Clive tentò di centrarla con la sua pistola ma non riusciva a mettere a segno nessun colpo perché nonostante il poco spazio del cavou si muoveva con agilità e sicurezza tali da uscire dalla sua linea di tiro. I proiettili mancarono il bersaglio e rimbalzarono contro alcune cassette di sicurezza.

Michael urlò all’altro di smetterla ma non fece in tempo a terminare la frase. Il polso di Bennett venne spezzato come un fuscello e la mano, con l’arma ancora stretta nel pugno, penzolò con un angolazione grottescamente sbagliata.

Gli altri uomini che si trovavano sopra dovevano essere stati già messi fuori gioco da quell’infernale apparizione, spettrale nei suoi abiti bianchi come la neve.

Raggiungere il Direttore della banca per prenderlo in ostaggio era impossibile. Bennett avrebbe dovuto farlo ma si era lasciato prendere dal panico distraendosi e l’uomo si era rifugiato dietro una scrivania su cui stava un grande registro, proprio all’ingresso della cassaforte.

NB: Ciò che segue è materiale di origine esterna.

(** * curvipy._curve: sampling curves into point sequences

    A shallow embedding of [src/curvipy/_curve.py] (classes [Curve],
    [Function], [ParametricFunction], [TransformedCurve]) together with the
    properties of [points] stated in the specification.

    Layout: Python values and arithmetic ([PyNum]), the embedded classes,
    the reference (specification-side) definitions, [Function.points] over
    a store of objects ([Store]), then the theorems. *)

From Stdlib Require Import ZArith List Bool Lia.
From Stdlib Require Import Floats.SpecFloat.
Import ListNotations.
Local Open Scope Z_scope.

(** ** Exceptions and fallible computations *)

(** The exceptions that can travel through [points]: the ones Python's own
    arithmetic raises, and whatever a user-supplied callable raises. *)
Inductive exn : Type :=
| ZeroDivisionError
| OverflowError
| ValueError
| UserError (code : Z).

Inductive result (A : Type) : Type :=
| Ok (a : A)
| Raise (e : exn).
Arguments Ok {A} a.
Arguments Raise {A} e.

Definition bind {A B : Type} (c : result A) (k : A -> result B) : result B :=
  match c with
  | Ok a => k a
  | Raise e => Raise e
  end.

Notation "x <- c ;; k" := (bind c (fun x => k))
  (at level 61, c at next level, right associativity).

(** ** Python numbers: [_TNumber = Union[int, float]] *)

Module PyNum.

(** CPython's [float] is IEEE 754 binary64. *)
Definition prec : Z := 53.
Definition emax : Z := 1024.

Definition fmul : spec_float -> spec_float -> spec_float := SFmul prec emax.
Definition fadd : spec_float -> spec_float -> spec_float := SFadd prec emax.
Definition fdiv : spec_float -> spec_float -> spec_float := SFdiv prec emax.

(** The float nearest to [m * 2^e] (ties to even); used to write literals. *)
Definition float_lit (m e : Z) : spec_float :=
  binary_normalize prec emax m e false.

(** [1.0] and [0.0] *)
Definition float_one : spec_float := S754_finite false 4503599627370496 (-52).
Definition float_zero : spec_float := S754_zero false.

Inductive _TNumber : Type :=
| Int (z : Z)
| Float (f : spec_float).

(** Implicit [int -> float] conversion of mixed arithmetic: correctly
    rounded, and [OverflowError] when the integer is out of range. *)
Definition float_of_int (z : Z) : result spec_float :=
  match float_lit z 0 with
  | S754_infinity _ => Raise OverflowError
  | f => Ok f
  end.

Definition as_float (a : _TNumber) : result spec_float :=
  match a with
  | Int z => float_of_int z
  | Float f => Ok f
  end.

(** [a * b] *)
Definition py_mul (a b : _TNumber) : result _TNumber :=
  match a, b with
  | Int x, Int y => Ok (Int (x * y))
  | _, _ =>
      x <- as_float a ;;
      y <- as_float b ;;
      Ok (Float (fmul x y))
  end.

(** [a + b] *)
Definition py_add (a b : _TNumber) : result _TNumber :=
  match a, b with
  | Int x, Int y => Ok (Int (x + y))
  | _, _ =>
      x <- as_float a ;;
      y <- as_float b ;;
      Ok (Float (fadd x y))
  end.

Definition is_zero (f : spec_float) : bool :=
  match f with
  | S754_zero _ => true
  | _ => false
  end.

(** [a / b] with a float dividend, as in [lambda x: 1.0 / x]. *)
Definition float_truediv (a : spec_float) (b : _TNumber) : result _TNumber :=
  y <- as_float b ;;
  if is_zero y then Raise ZeroDivisionError else Ok (Float (fdiv a y)).

(** Exact comparison of a float with an integer (no rounding of the
    integer), as CPython's [float_richcompare] does. *)
Definition float_eq_int (f : spec_float) (z : Z) : bool :=
  match f with
  | S754_zero _ => z =? 0
  | S754_finite s m e =>
      let v := cond_Zopp s (Zpos m) in
      if 0 <=? e then z =? v * 2 ^ e else z * 2 ^ (- e) =? v
  | _ => false
  end.

(** [a == b] *)
Definition num_eqb (a b : _TNumber) : bool :=
  match a, b with
  | Int x, Int y => x =? y
  | Float x, Float y => SFeqb x y
  | Float x, Int y => float_eq_int x y
  | Int x, Float y => float_eq_int y x
  end.

(** Neither an infinity nor a NaN. *)
Definition finite (a : _TNumber) : bool :=
  match a with
  | Int _ => true
  | Float (S754_zero _) => true
  | Float (S754_finite _ _ _) => true
  | Float _ => false
  end.

(** A float that is a genuine binary64 value (normalised mantissa). *)
Definition well_formed (a : _TNumber) : bool :=
  match a with
  | Int _ => true
  | Float f => valid_binary prec emax f
  end.

Definition is_int (a : _TNumber) : bool :=
  match a with
  | Int _ => true
  | Float _ => false
  end.

(** An integer that converts to a float without rounding. *)
Definition representable (z : Z) : bool :=
  match float_of_int z with
  | Ok f => float_eq_int f z
  | Raise _ => false
  end.

(** A value that float arithmetic takes in without error: a finite float,
    or an integer that is representable. *)
Definition float_exact (a : _TNumber) : bool :=
  match a with
  | Int z => representable z
  | Float _ => finite a && well_formed a
  end.

End PyNum.
Export PyNum.

(** ** Points, matrices and intervals *)

(** A point produced by [points] is a Python sequence of two numbers: a
    tuple [(x, y)] or a list [[x, y]].  Both support [point[0]] and
    [point[1]]; they differ under [==]. *)
Inductive point : Type :=
| PyTuple (x y : _TNumber)
| PyList (x y : _TNumber).

(** [point[0]] and [point[1]] *)
Definition item0 (p : point) : _TNumber :=
  match p with
  | PyTuple x _ | PyList x _ => x
  end.

Definition item1 (p : point) : _TNumber :=
  match p with
  | PyTuple _ y | PyList _ y => y
  end.

Definition is_tuple (p : point) : bool :=
  match p with
  | PyTuple _ _ => true
  | PyList _ _ => false
  end.

Definition is_list (p : point) : bool := negb (is_tuple p).

(** [p == q]: a tuple never equals a list; otherwise item by item. *)
Definition point_eqb (p q : point) : bool :=
  match p, q with
  | PyTuple a b, PyTuple c d => num_eqb a c && num_eqb b d
  | PyList a b, PyList c d => num_eqb a c && num_eqb b d
  | _, _ => false
  end.

(** [ps == qs] on lists of points. *)
Fixpoint points_eqb (ps qs : list point) : bool :=
  match ps, qs with
  | [], [] => true
  | p :: ps', q :: qs' => point_eqb p q && points_eqb ps' qs'
  | _, _ => false
  end.

(** Coordinates agree under [==], whatever the container. *)
Definition same_coords (p q : point) : bool :=
  num_eqb (item0 p) (item0 q) && num_eqb (item1 p) (item1 q).

(** [tuple[tuple[_TNumber, _TNumber], tuple[_TNumber, _TNumber]]] *)
Definition Matrix : Type := (_TNumber * _TNumber) * (_TNumber * _TNumber).
(** ** How long an episode lasts *)

(** X15. Counting the calls of an episode from 1: the bang-bang environment
    returns [terminal = False] at calls 1 to 5 and [True] from call 6 on;
    the max start-ups environment returns [True] at every call after
    call [max_timestep], so an episode driven until [terminal] makes at most
    [max_timestep + 1] calls. *)
Theorem episode_length (sample : R) (acts : list Z) (i : nat) :
  all_valid acts -> (i < length acts)%nat ->
  (forall s : V1.Env,
     terminal_at V1.execute (fst (V1.reset s sample)) acts i
     = Some (5 <? Z.of_nat (S i))%Z) /\
  (forall s : V2.Env,
     (V2.max_timestep s < Z.of_nat (S i))%Z ->
     terminal_at V2.execute (fst (V2.reset s sample)) acts i = Some true).
Proof.
  intros Hv Hi. split; intro s.
  - rewrite (v1_terminal_at acts Hv) by exact Hi.
    cbn [V1.reset fst V1.timestep]. f_equal.
    rewrite Z.gtb_ltb. f_equal. lia.
  - intro Hlim. apply (v2_terminal_past_limit acts Hv); [exact Hi|].
    cbn. lia.
Qed.

Lemma episode_length_witness :
  let acts := [1; 1; 0; 0; 1; 0; 1]%Z in
  all_valid acts /\ (5 < length acts)%nat /\
  terminal_at V1.execute (fst (V1.reset V1.init 0.5)) acts 4 = Some false /\
  terminal_at V1.execute (fst (V1.reset V1.init 0.5)) acts 5 = Some true.
Proof.
  intro acts.
  assert (Hv : all_valid acts) by (repeat constructor).
  assert (H4 : (4 < length acts)%nat) by (cbn; lia).
  assert (H5 : (5 < length acts)%nat) by (cbn; lia).
  exact (conj Hv (conj H5 (conj
    (proj1 (episode_length 0.5 acts 4 Hv H4) V1.init)
    (proj1 (episode_length 0.5 acts 5 Hv H5) V1.init)))).
Defined.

Lei continuo ad avanzare, tranquilla, come se non avesse nulla da temere e a Michael tremò la mano quando incrociò lo sguardo di quegli occhi azzurri, freddi come il ghiaccio, resi ancora più algidi dalle sopracciglia corvine che li incorniciavano, che lo scrutavano impietosi da un volto i cui lineamenti erano duri, quasi selvaggi, eppure non privi di una primordiale e feroce bellezza. Sorrise, un sorriso spietato, mettendo in mostra una chiostra di denti che sembravano avorio, le labbra carnose sensuali e atterrenti allo stesso tempo. I capelli color dell’inchiostro e tagliati corti contrastavano con il candore delle sue vesti, la pelle sembrava bronzea ed era liscia, come se fosse stata una statua.

Lo disarmò con una facilità sconcertante, quasi senza che lui se ne rendesse conto ma fu il dolore dell’indice rotto che poco prima stava sul grilletto a richiamarlo alla realtà.

Non era un sogno, stava accadendo tutto veramente.

“Voglio delle informazioni e tu me le darai. Non mi mentirai, perché se lo farai me ne accorgerò e allora dovrò smetterla di essere gentile con te e ricorrere a maniere assai meno piacevoli,lo ammonì severa quella donna giunonica, ti è tutto chiaro?”, chiese come se si fosse rivolta ad un bambino.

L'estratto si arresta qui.